■ **What the exercise asks**
Starting at the line that contains "match r with Err" in the listing below, write out every line word for word until you have written the line that contains "it takes the".
##### Records shown #####
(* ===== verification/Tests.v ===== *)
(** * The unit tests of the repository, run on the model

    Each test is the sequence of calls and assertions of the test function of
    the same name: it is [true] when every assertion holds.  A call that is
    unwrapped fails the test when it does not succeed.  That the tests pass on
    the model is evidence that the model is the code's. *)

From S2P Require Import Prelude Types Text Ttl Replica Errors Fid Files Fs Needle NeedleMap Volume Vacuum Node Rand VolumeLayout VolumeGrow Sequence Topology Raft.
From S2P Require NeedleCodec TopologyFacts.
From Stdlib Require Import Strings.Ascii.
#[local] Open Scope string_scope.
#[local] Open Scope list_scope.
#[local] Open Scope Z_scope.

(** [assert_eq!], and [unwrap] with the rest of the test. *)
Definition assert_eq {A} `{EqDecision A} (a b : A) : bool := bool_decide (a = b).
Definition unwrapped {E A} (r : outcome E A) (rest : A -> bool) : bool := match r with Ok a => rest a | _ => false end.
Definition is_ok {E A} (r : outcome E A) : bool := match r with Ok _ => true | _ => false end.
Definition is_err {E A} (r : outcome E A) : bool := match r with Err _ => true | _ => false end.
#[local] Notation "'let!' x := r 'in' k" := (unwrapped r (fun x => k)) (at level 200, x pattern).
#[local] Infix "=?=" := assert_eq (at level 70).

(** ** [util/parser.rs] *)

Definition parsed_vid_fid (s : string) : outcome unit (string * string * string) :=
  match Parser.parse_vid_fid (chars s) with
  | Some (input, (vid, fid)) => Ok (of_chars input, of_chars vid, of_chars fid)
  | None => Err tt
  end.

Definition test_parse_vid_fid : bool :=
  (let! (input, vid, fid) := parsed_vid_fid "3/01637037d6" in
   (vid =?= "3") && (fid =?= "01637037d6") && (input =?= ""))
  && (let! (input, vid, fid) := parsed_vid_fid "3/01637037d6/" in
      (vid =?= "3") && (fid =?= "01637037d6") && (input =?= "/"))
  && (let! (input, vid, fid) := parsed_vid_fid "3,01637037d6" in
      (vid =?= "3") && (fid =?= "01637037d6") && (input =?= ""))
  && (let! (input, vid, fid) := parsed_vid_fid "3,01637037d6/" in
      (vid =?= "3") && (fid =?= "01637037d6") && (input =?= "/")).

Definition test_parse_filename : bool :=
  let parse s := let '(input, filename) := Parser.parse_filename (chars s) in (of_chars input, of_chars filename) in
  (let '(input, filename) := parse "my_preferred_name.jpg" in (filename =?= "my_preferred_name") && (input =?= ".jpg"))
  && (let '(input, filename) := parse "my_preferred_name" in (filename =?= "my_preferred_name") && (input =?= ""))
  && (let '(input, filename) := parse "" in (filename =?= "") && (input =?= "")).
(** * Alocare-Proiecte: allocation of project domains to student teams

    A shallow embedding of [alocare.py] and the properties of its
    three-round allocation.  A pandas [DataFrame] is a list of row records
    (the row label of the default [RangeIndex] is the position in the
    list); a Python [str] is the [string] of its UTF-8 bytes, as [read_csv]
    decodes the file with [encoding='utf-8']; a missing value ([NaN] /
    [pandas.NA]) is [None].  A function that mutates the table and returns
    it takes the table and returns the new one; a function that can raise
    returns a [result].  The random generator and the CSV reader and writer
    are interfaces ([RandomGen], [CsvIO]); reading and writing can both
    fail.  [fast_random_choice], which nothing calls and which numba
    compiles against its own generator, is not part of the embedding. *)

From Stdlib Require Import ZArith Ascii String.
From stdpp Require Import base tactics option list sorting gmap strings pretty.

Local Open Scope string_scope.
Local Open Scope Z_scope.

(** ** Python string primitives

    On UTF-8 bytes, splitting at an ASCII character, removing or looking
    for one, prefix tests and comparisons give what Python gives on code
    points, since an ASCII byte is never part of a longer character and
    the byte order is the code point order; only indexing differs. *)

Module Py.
#####
■ **Solution to the exercise**
Definition is_err {E A} (r : outcome E A) : bool := match r with Err _ => true | _ => false end.
#[local] Notation "'let!' x := r 'in' k" := (unwrapped r (fun x => k)) (at level 200, x pattern).
#[local] Infix "=?=" := assert_eq (at level 70).

(** ** [util/parser.rs] *)

Definition parsed_vid_fid (s : string) : outcome unit (string * string * string) :=
  match Parser.parse_vid_fid (chars s) with
  | Some (input, (vid, fid)) => Ok (of_chars input, of_chars vid, of_chars fid)
  | None => Err tt
  end.

Definition test_parse_vid_fid : bool :=
  (let! (input, vid, fid) := parsed_vid_fid "3/01637037d6" in
   (vid =?= "3") && (fid =?= "01637037d6") && (input =?= ""))
  && (let! (input, vid, fid) := parsed_vid_fid "3/01637037d6/" in
      (vid =?= "3") && (fid =?= "01637037d6") && (input =?= "/"))
  && (let! (input, vid, fid) := parsed_vid_fid "3,01637037d6" in
      (vid =?= "3") && (fid =?= "01637037d6") && (input =?= ""))
  && (let! (input, vid, fid) := parsed_vid_fid "3,01637037d6/" in
      (vid =?= "3") && (fid =?= "01637037d6") && (input =?= "/")).

Definition test_parse_filename : bool :=
  let parse s := let '(input, filename) := Parser.parse_filename (chars s) in (of_chars input, of_chars filename) in
  (let '(input, filename) := parse "my_preferred_name.jpg" in (filename =?= "my_preferred_name") && (input =?= ".jpg"))
  && (let '(input, filename) := parse "my_preferred_name" in (filename =?= "my_preferred_name") && (input =?= ""))
  && (let '(input, filename) := parse "" in (filename =?= "") && (input =?= "")).
(** * Alocare-Proiecte: allocation of project domains to student teams

    A shallow embedding of [alocare.py] and the properties of its
    three-round allocation.  A pandas [DataFrame] is a list of row records
    (the row label of the default [RangeIndex] is the position in the
    list); a Python [str] is the [string] of its UTF-8 bytes, as [read_csv]
    decodes the file with [encoding='utf-8']; a missing value ([NaN] /
    [pandas.NA]) is [None].  A function that mutates the table and returns
    it takes the table and returns the new one; a function that can raise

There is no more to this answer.